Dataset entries

▬▬▬

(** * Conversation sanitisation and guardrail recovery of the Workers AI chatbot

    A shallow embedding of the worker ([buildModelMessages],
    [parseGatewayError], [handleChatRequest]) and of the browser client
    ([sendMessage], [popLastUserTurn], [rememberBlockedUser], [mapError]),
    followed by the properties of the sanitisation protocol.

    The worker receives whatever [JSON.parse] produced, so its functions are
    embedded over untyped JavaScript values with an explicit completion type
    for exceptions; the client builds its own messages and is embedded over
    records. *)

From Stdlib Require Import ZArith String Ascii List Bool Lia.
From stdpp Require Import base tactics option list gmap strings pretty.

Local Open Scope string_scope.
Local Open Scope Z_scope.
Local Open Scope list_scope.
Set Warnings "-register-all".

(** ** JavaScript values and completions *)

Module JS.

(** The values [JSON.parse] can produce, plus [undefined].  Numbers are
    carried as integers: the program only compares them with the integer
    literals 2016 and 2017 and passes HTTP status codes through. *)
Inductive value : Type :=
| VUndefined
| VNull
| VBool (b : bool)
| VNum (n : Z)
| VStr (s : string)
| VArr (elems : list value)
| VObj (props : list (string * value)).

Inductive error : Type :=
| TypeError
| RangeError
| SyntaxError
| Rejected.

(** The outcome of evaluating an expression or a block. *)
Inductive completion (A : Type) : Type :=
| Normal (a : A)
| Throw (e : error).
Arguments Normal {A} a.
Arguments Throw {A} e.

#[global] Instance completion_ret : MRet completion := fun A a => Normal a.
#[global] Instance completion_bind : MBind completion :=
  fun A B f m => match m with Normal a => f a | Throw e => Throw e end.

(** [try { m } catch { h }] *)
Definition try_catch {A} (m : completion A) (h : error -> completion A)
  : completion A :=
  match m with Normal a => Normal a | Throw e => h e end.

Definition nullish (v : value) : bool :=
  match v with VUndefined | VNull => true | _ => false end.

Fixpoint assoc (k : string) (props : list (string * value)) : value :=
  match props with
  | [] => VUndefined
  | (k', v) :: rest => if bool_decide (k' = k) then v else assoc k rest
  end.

▬▬▬

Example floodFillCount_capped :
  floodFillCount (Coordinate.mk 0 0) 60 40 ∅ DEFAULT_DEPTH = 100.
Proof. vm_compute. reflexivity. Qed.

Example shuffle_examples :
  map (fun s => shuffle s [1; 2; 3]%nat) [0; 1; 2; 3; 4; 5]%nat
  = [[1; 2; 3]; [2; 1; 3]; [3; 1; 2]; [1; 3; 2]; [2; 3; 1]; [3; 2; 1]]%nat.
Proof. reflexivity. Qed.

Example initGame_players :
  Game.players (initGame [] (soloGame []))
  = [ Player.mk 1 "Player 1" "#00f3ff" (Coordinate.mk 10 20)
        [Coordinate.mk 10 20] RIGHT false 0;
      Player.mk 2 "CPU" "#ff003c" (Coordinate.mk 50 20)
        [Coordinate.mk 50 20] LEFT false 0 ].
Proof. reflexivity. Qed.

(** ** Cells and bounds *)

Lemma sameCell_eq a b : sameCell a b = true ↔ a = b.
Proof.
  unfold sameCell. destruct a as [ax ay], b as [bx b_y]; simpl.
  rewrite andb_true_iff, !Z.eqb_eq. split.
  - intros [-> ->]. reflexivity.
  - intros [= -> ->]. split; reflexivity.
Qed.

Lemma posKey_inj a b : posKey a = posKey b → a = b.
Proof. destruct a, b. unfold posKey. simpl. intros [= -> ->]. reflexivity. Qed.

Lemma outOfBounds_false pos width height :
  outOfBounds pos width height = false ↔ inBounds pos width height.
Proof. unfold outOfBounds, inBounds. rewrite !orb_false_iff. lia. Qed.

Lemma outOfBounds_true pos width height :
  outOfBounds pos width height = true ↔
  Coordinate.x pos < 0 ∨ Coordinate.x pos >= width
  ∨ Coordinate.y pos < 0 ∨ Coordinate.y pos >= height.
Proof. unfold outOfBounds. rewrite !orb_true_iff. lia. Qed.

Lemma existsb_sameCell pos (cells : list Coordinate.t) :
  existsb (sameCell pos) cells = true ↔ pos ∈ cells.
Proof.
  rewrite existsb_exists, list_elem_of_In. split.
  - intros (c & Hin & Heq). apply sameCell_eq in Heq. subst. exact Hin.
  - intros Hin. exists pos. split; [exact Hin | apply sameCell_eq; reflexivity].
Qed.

▬▬▬

**What is being asked:** Copy out each line carrying the string "Require" from the data.

**Finished task:**
From Stdlib Require Import ZArith String Ascii List Bool Lia.
From stdpp Require Import base tactics option list gmap strings pretty.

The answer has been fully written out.